- Material for this task:
Lemma Quote_value p pol nm rin rout a :
  quotable p (mkAssetClass pol nm) rin rout -> 0 <= a ->
  exists impact, Quote p pol nm a = Ok (amm_out rin rout (ps_FeeNum p) (ps_FeeDenom p) a, impact).
Proof.
  intros [Hd Hf Hr Hi Ho] Ha. unfold Quote.
  rewrite (proj2 (Z.eqb_neq _ _)) by lia.
  rewrite (proj2 (Z.ltb_ge _ _)) by lia. rewrite Hr.
  rewrite !(proj2 (Z.eqb_neq _ 0)) by lia. simpl.
  destruct (Z.eqb_spec a 0) as [->|Ha0].
  { eexists. unfold amm_out. rewrite Z.mul_0_l, Z.mul_0_r, Z.div_0_l by nia. done. }
  pose proof (amm_den_pos rin (ps_FeeNum p) (ps_FeeDenom p) Hi Hf Hd a Ha) as Hden.
  rewrite (proj2 (Z.eqb_neq _ _)) by lia.
  rewrite Z.quot_div_nonneg by nia.
  fold (amm_out rin rout (ps_FeeNum p) (ps_FeeDenom p) a).
  pose proof (amm_out_range rin rout _ _ Hi (proj1 Ho) Hf Hd a Ha) as Hrange.
  rewrite (proj2 (Z.leb_le _ _)), (proj2 (Z.leb_le _ _)) by lia. by eexists.
Qed.

Lemma Quote_ok_quotable p pol nm a res :
  wf_pool p -> Quote p pol nm a = Ok res ->
  exists rin rout, quotable p (mkAssetClass pol nm) rin rout.
Proof.
  intros Hwf H. unfold Quote in H.
  destruct (Z.eqb_spec (ps_FeeDenom p) 0); [done|].
  destruct (Z.ltb_spec (ps_FeeDenom p) (ps_FeeNum p)); [done|].
  destruct (quote_reserves p _) as [[rin rout]|] eqn:Hr; [|done].
  pose proof (quote_reserves_u64 _ _ _ _ Hwf Hr) as [Hi Ho]. destruct Hwf.
  destruct ((rin =? 0) || (rout =? 0)) eqn:Hz; [done|]. bool_prop.
  exists rin, rout. split; int_lia || done.
Qed.

(** C35: a swap never decreases the product of the reserves and never empties the
    output side: if [Quote] answers [out] for an input of [a], then the reserves
    after the swap satisfy [(in + a) * (out_reserve - out) >= in * out_reserve]
    and [out < out_reserve]. *)
Theorem Quote_constant_product p pol nm a out impact rin rout :
  wf_pool p -> is_u64 a ->
  quote_reserves p (mkAssetClass pol nm) = Some (rin, rout) ->
  Quote p pol nm a = Ok (out, impact) ->
  0 <= out < rout /\ rin * rout <= (rin + a) * (rout - out).
Proof.
  intros Hwf Ha Hr H. pose proof (Quote_ok_quotable _ _ _ _ _ Hwf H) as (ri & ro & Hq).
  assert ((ri, ro) = (rin, rout)) as [= -> ->] by (destruct Hq; congruence).
  destruct (Quote_value p pol nm rin rout a Hq ltac:(int_lia)) as [i Hv].
  rewrite Hv in H. injection H as <- <-. destruct Hq.
  split; [apply amm_out_range | apply amm_out_product]; int_lia.
Qed.
Lemma wf_rollback slot t :
  wf_tracker t -> 0 <= slot -> wf_tracker (Rollback slot t).
Proof.
  intros [Hw Hl Hn Hs Hf] Hslot.
  pose proof (latestSlot_Rollback slot t Hslot) as Hl'.
  split; [done | lia | apply prune_nonempty | |]; intros k;
    rewrite swaps_of_Rollback by apply Hs.
  - by apply StronglySorted_filter, StronglySorted_filter.
  - change (windowSlots (Rollback slot t)) with (windowSlots t).
    apply Forall_forall. intros s [Hc [Hlt Hin]%list_elem_of_filter]%list_elem_of_filter.
    specialize (Hf k). rewrite Forall_forall in Hf.
    destruct (Hf s Hin) as (? & ? & ?). split_and!; [done..|].
    pose proof (cutoff_le _ _ Hw Hl). lia.
Qed.

Lemma Observe_wf p c t :
  wf_state p -> wf_state c -> wf_tracker t -> wf_tracker (Observe p c t).1.
Proof.
  intros Hp Hc Ht. unfold Observe. destruct c as [c|]; [|done].
  destruct (ps_FromMempool c); [done|].
  destruct (Z.ltb_spec (ps_Slot c) (latestSlot t)); [done|].
  destruct (InferSwapTransition p (Some c)) as [[s|]|e] eqn:E; cbn; [| |done].
  - apply InferSwapTransition_some in E as (? & ? & ?); [|done..].
    apply wf_append; [|done..]. by apply wf_advance.
  - by apply wf_advance.
Qed.

Lemma wf_cloneSwap s : wf_swap s -> wf_swap (cloneSwapTransition s).
Proof. by intros []. Qed.

Lemma ObserveTransition_wf p c t :
  wf_state p -> wf_state c -> wf_tracker t -> wf_tracker (ObserveTransition p c t).1.
Proof.
  intros Hp Hc Ht. unfold ObserveTransition. destruct c as [c|]; [|done].
  destruct (ps_FromMempool c); [done|].
  destruct (Z.ltb_spec (ps_Slot c) (latestSlot t)); [done|].
  destruct (InferSwapTransition p (Some c)) as [[s|]|e] eqn:E; cbn; [| |done].
  - apply InferSwapTransition_some in E as (? & ? & ?); [|done..].
    destruct (find_duplicate _ _) as [[]|]; cbn; [by apply wf_advance| |done].
    apply wf_append; [by apply wf_advance | done | done | by apply wf_cloneSwap].
  - by apply wf_advance.
Qed.

Definition wf_op (o : op) : Prop :=
  match o with
  | OpObserve p c | OpObserveTransition p c => wf_state p /\ wf_state c
  | OpRollback slot => 0 <= slot
  end.

(** Every operation preserves the tracker invariant: no key is left empty,
    each pool's swaps are in slot order, carry positive 64-bit amounts, belong
    to their key, and lie between the window's cutoff and the latest slot. *)
Theorem step_preserves_invariant o t :
  wf_op o -> wf_tracker t -> wf_tracker (step o t).1.
Proof.
  intros Ho Ht. destruct o as [p c|p c|slot]; cbn in *.
  - pose proof (Observe_wf p c t) as H. destruct (Observe p c t). naive_solver.
  - pose proof (ObserveTransition_wf p c t) as H. destruct (ObserveTransition p c t). naive_solver.
  - by apply wf_rollback.
Qed.

(** ** Refinement: the pruned tracker against the complete log *)

Record refines (t : ActivityTracker) (L : ActivityLog) : Prop := {
  rf_wf : wf_tracker t;
  rf_high : latestSlot t <= high L;
  rf_log : Forall (fun s => wf_swap s /\ sw_Slot s <= latestSlot t) (log L);
  rf_complete : forall k,
    filter (fun s => cutoff_at (windowSlots t) (high L) <= sw_Slot s) (swaps_of t k) =
    window_swaps k (cutoff_at (windowSlots t) (high L)) (log L);
  rf_kept : forall k, swaps_of t k `sublist_of` log L;
}.
(** ** Qualification by confirmed volume *)

Definition stableVolumeMicros (pool : PoolState) (volume : PoolVolume) (c : Config)
  : result usd_error Z :=
  if negb (bool_decide (pv_Key volume = Key pool))
     || (pv_WindowSlots volume =? 0)
     || (pv_WindowEnd volume <? ps_Slot pool)
     || negb (IsAsset (ps_AssetX pool) (pv_AssetX volume))
     || negb (IsAsset (ps_AssetY pool) (pv_AssetY volume))
  then Err ErrInvalidPoolActivity
  else
    match
      (if aa_IsLovelace (ps_AssetX pool) then Some (ps_AssetY pool, pv_VolumeY volume)
       else if aa_IsLovelace (ps_AssetY pool) then Some (ps_AssetX pool, pv_VolumeX volume)
       else None)
    with
    | None => Err ErrInvalidPoolActivity
    | Some (stable, amount) =>
        match find_stablecoin (Stablecoins c) stable with
        | None => Err ErrInvalidPoolActivity
        | Some candidate =>
            match normalizeToMicros amount (sc_Decimals candidate) with
            | None => Err ErrInvalidPoolActivity
            | Some normalized => Ok normalized
            end
        end
    end.

Fixpoint index_volumes (volumes : list PoolVolume) (m : gmap string PoolVolume)
  : result usd_error (gmap string PoolVolume) :=
  match volumes with
  | [] => Ok m
  | v :: volumes' =>
      if bool_decide (pv_PoolID v = "") || bool_decide (pv_Network v = "")
         || bool_decide (pv_Protocol v = "")
      then Err ErrInvalidPoolActivity
      else
        match m !! pv_Key v with
        | Some _ => Err ErrInvalidPoolActivity
        | None => index_volumes volumes' (<[pv_Key v := v]> m)
        end
  end.

(** The pools with enough confirmed volume, in order, and their volumes. *)
Fixpoint qualify (pools : list (option PoolState)) (activity : gmap string PoolVolume) (c : Config)
    (ac : ActivityConfig) (qualified : list PoolState) (qualifiedActivity : gmap string PoolVolume)
  : result usd_error (list PoolState * gmap string PoolVolume) :=
  match pools with
  | [] => Ok (qualified, qualifiedActivity)
  | None :: pools' => qualify pools' activity c ac qualified qualifiedActivity
  | Some pool :: pools' =>
      match activity !! Key pool with
      | None => qualify pools' activity c ac qualified qualifiedActivity
      | Some volume =>
          match stableVolumeMicros pool volume c with
          | Err e => Err e
          | Ok stableVolume =>
              if (stableVolume <? MinStableVolume ac) || (pv_SwapCount volume <? MinSwapCount ac)
              then qualify pools' activity c ac qualified qualifiedActivity
              else qualify pools' activity c ac (qualified ++ [pool])
                     (<[Key pool := volume]> qualifiedActivity)
          end
      end
  end.

Definition zeroVolume : PoolVolume := mkVolume "" "" "" Lovelace Lovelace 0 0 0 0 0 0 0.

Definition with_activity (o : PoolObservation) (stableVolume swaps slots : Z) : PoolObservation :=
  mkObservation (ob_PoolID o) (ob_Protocol o) (ob_Stablecoin o) (ob_ADAReserve o) (ob_StableReserve o)
    (ob_StableMicros o) (ob_PriceNum o) (ob_PriceDen o) (ob_Price o) (ob_Slot o) (ob_BlockHash o)
    (ob_TxHash o) (ob_TxIndex o) (ob_ObservedAt o) (ob_AgeSeconds o) (ob_Validation o)
    stableVolume swaps slots (ob_price o).

(** The inner loop that annotates one observation: the first qualified pool
    with its id and protocol. *)
Definition annotate (qualified : list PoolState) (activity : gmap string PoolVolume) (c : Config)
    (o : PoolObservation) : result usd_error PoolObservation :=
  match list_find (fun p => ps_PoolId p = ob_PoolID o /\ ps_Protocol p = ob_Protocol o) qualified with
  | None => Ok o
  | Some (_, pool) =>
      let volume := default zeroVolume (activity !! Key pool) in
      match stableVolumeMicros pool volume c with
      | Err e => Err e
      | Ok stableVolume =>
          Ok (with_activity o stableVolume (pv_SwapCount volume) (pv_WindowSlots volume))
      end
  end.

Fixpoint annotate_all (qualified : list PoolState) (activity : gmap string PoolVolume) (c : Config)
    (l : list PoolObservation) : result usd_error (list PoolObservation) :=
  match l with
  | [] => Ok []
  | o :: l' =>
      match annotate qualified activity c o with
      | Err e => Err e
      | Ok o' => (cons o') <$> annotate_all qualified activity c l'
      end
  end.

Definition with_observations (r : Result) (l : list PoolObservation) : Result :=
  mkResult (re_Pair r) (re_Source r) (re_Method r) (re_Validation r) (re_ObservedAt r)
    (re_AgeSeconds r) (re_PriceNum r) (re_PriceDen r) (re_Price r) (re_Spread r) l (re_price r).

Definition AggregateADAUSDWithActivityAt `{RangeOrder} (pools : list (option PoolState))
    (volumes : list PoolVolume) (c : Config) (ac : ActivityConfig) (now : Z)
  : Result * option usd_error :=
  if (MinSwapCount ac =? 0) || (MinStableVolume ac =? 0) then (zeroResult, Some ErrInvalidActivityConfig)
  else
    match index_volumes volumes ∅ with
    | Err e => (zeroResult, Some e)
    | Ok activityByPool =>
        match qualify pools activityByPool c ac [] ∅ with
        | Err e => (zeroResult, Some e)
        | Ok (qualified, qualifiedActivity) =>
            let '(r, err) := AggregateADAUSDAt (Some <$> qualified) c now in
            match annotate_all qualified qualifiedActivity c (re_Observations r) with
            | Err e => (zeroResult, Some e)
            | Ok l => (with_observations r l, err)
            end
        end
    end.
Lemma ValidateMainnet_ok d utxo now :
  ValidateMainnet d utxo now = Ok tt <->
  authentic d utxo /\
  contains (od_ValidFrom d) (od_ValidFromInclusive d) (od_ValidUntil d) (od_ValidUntilInclusive d) now.
Proof.
  unfold ValidateMainnet. rewrite builtin_identity, <- validateInterval_ok. unfold BytesEqual. split.
  - intros Hv. case_bool_decide as Ha; [|done]. cbn [negb] in Hv.
    destruct (existsb _ _) eqn:Hn; [|done]. apply has_nft_spec in Hn. cbn [negb] in Hv.
    destruct (Nat.eqb_spec (length (contents (od_Signature d))) oracleSignatureLength); [|done].
    cbn [negb] in Hv. case_bool_decide as Hp; [|done]. cbn [negb] in Hv.
    case_bool_decide as Hq; [|done]. cbn [negb] in Hv.
    destruct (_ || _) eqn:Hr; [done|]. bool_prop. done.
  - intros [[Ha Hn Hs Hp Hq [Hr1 Hr2]] Hv].
    rewrite (bool_decide_eq_true_2 _ Ha), (proj2 (has_nft_spec _) Hn), Hs. cbn [negb Nat.eqb oracleSignatureLength].
    rewrite (bool_decide_eq_true_2 _ Hp), (bool_decide_eq_true_2 _ Hq).
    rewrite (proj2 (Z.eqb_neq _ _) Hr1), (proj2 (Z.eqb_neq _ _) Hr2). exact Hv.
Qed.

(** An observation is accepted exactly when the datum parses, is the
    authentic mainnet oracle's, and is within its validity interval at the
    evaluation time (and its rate has a finite approximation); it then carries
    the datum's exact rate and the provenance of its output. *)
Theorem ParseMainnetObservation_accepts `{Cbor} d utxo now o :
  ParseMainnetObservation d utxo now = Ok o <->
  exists datum price, ParseOracleDatum d = Ok datum /\ authentic datum utxo /\
    contains (od_ValidFrom datum) (od_ValidFromInclusive datum)
      (od_ValidUntil datum) (od_ValidUntilInclusive datum) now /\
    finiteRateFloat64 (SetFrac (od_PriceNumerator datum) (od_PriceDenominator datum)) = Ok price /\
    o = mkDjedObservation "ADA/USD" "djed" (od_PriceNumerator datum) (od_PriceDenominator datum) price
          (od_ValidFrom datum) (od_ValidFromInclusive datum) (od_ValidUntil datum)
          (od_ValidUntilInclusive datum) (ou_TxHash utxo) (ou_TxIndex utxo)
          (ou_TransactionIndex utxo) (ou_Slot utxo) (ou_BlockHash utxo).
Proof.
  unfold ParseMainnetObservation, datum_Rat. split.
  - intros (datum & Hd & Hv)%bind_ok. exists datum.
    apply bind_ok in Hv as ([] & [Ha Hc]%ValidateMainnet_ok & Hv).
    destruct (au_rate _ _ Ha) as [H1 H2].
    rewrite (proj2 (Z.eqb_neq _ _) H1), (proj2 (Z.eqb_neq _ _) H2) in Hv. cbn [orb] in Hv.
    apply bind_ok in Hv as (rate & [= <-] & Hv). apply bind_ok in Hv as (price & Hp & [= <-]).
    by exists price.
  - intros (datum & price & Hd & Ha & Hc & Hp & ->). rewrite Hd. cbn [mbind result_bind].
    rewrite (proj2 (ValidateMainnet_ok datum utxo now) (conj Ha Hc)). cbn [mbind result_bind].
    destruct (au_rate _ _ Ha) as [H1 H2].
    rewrite (proj2 (Z.eqb_neq _ _) H1), (proj2 (Z.eqb_neq _ _) H2). cbn [orb mbind result_bind].
    rewrite Hp. done.
Qed.

(** ** The tracker follows the chain

    The chain as the tracker sees it: oracle outputs produced and spent, at
    slots. *)
Inductive event :=
| Produced (o : Observation)
| Spent (ref : OutputRef) (slot : Z).

Definition ref_of (o : Observation) : OutputRef := (dj_TxHash o, dj_TxIndex o).
Definition event_slot (e : event) : Z :=
  match e with Produced o => dj_Slot o | Spent _ slot => slot end.
Definition event_ref (e : event) : OutputRef :=
  match e with Produced o => ref_of o | Spent ref _ => ref end.

Definition apply_event (t : Tracker) (e : event) : Tracker :=
  match e with
  | Produced o => (record (ref_of o) o t).1
  | Spent ref slot => ConsumeAt ref slot t
  end.
Definition follow (l : list event) : Tracker := foldl apply_event ∅ l.

(** What a chain guarantees: slots do not decrease, and an output is spent at
    one slot only. *)
Record chain (l : list event) : Prop := {
  ch_order : StronglySorted (fun a b => event_slot a <= event_slot b) l;
  ch_spent : forall ref s s', Spent ref s ∈ l -> Spent ref s' ∈ l -> s = s';
}.

(** The entry of one output, from the events alone. *)
Definition apply_entry (ref : OutputRef) (x : option trackedObservation) (e : event)
  : option trackedObservation :=
  if decide (event_ref e = ref) then
    match e, x with
    | Produced o, None => Some (mkTracked o None)
    | Spent _ s, Some tracked => Some (mkTracked (observation tracked) (Some s))
    | _, _ => x
    end
  else x.

Lemma lookup_apply_event ref t e : apply_event t e !! ref = apply_entry ref (t !! ref) e.
Proof.
  unfold apply_event, apply_entry. destruct e as [o|r s]; cbn [event_ref].
  - unfold record. case_decide as Hr.
    + rewrite Hr. destruct (t !! ref) as [x|] eqn:E.
      * by case_bool_decide; cbn [negb fst].
      * cbn [fst]. by rewrite lookup_insert_eq.
    + destruct (t !! ref_of o).
      * by case_bool_decide.
      * cbn [fst]. by rewrite lookup_insert_ne.
  - unfold ConsumeAt. case_decide as Hr.
    + rewrite Hr. destruct (t !! ref) as [x|] eqn:E; [by rewrite lookup_insert_eq | done].
    + destruct (t !! r); [by rewrite lookup_insert_ne | done].
Qed.

Lemma lookup_follow ref l : follow l !! ref = foldl (apply_entry ref) None l.
Proof.
  unfold follow. assert (forall t, foldl apply_event t l !! ref = foldl (apply_entry ref) (t !! ref) l) as H.
  { induction l as [|e l IH]; intros t; [done|]. cbn [foldl]. by rewrite IH, lookup_apply_event. }
  by rewrite H, lookup_empty.
Qed.

Lemma chain_snoc l e : chain (l ++ [e]) -> chain l /\ Forall (fun a => event_slot a <= event_slot e) l.
Proof.
  intros [Ho Hs]. apply StronglySorted_app in Ho as (Hle & Ho & _). split.
  - split; [done|]. intros ref s s' H1 H2. apply (Hs ref); apply elem_of_app; by left.
  - apply Forall_forall. intros x Hx. apply Hle; [done|]. left.
Qed.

- What the exercise asks: Collect from the data above every line that includes "ConsumeAt".

- Exercise result:
  | Spent ref slot => ConsumeAt ref slot t
  - unfold ConsumeAt. case_decide as Hr.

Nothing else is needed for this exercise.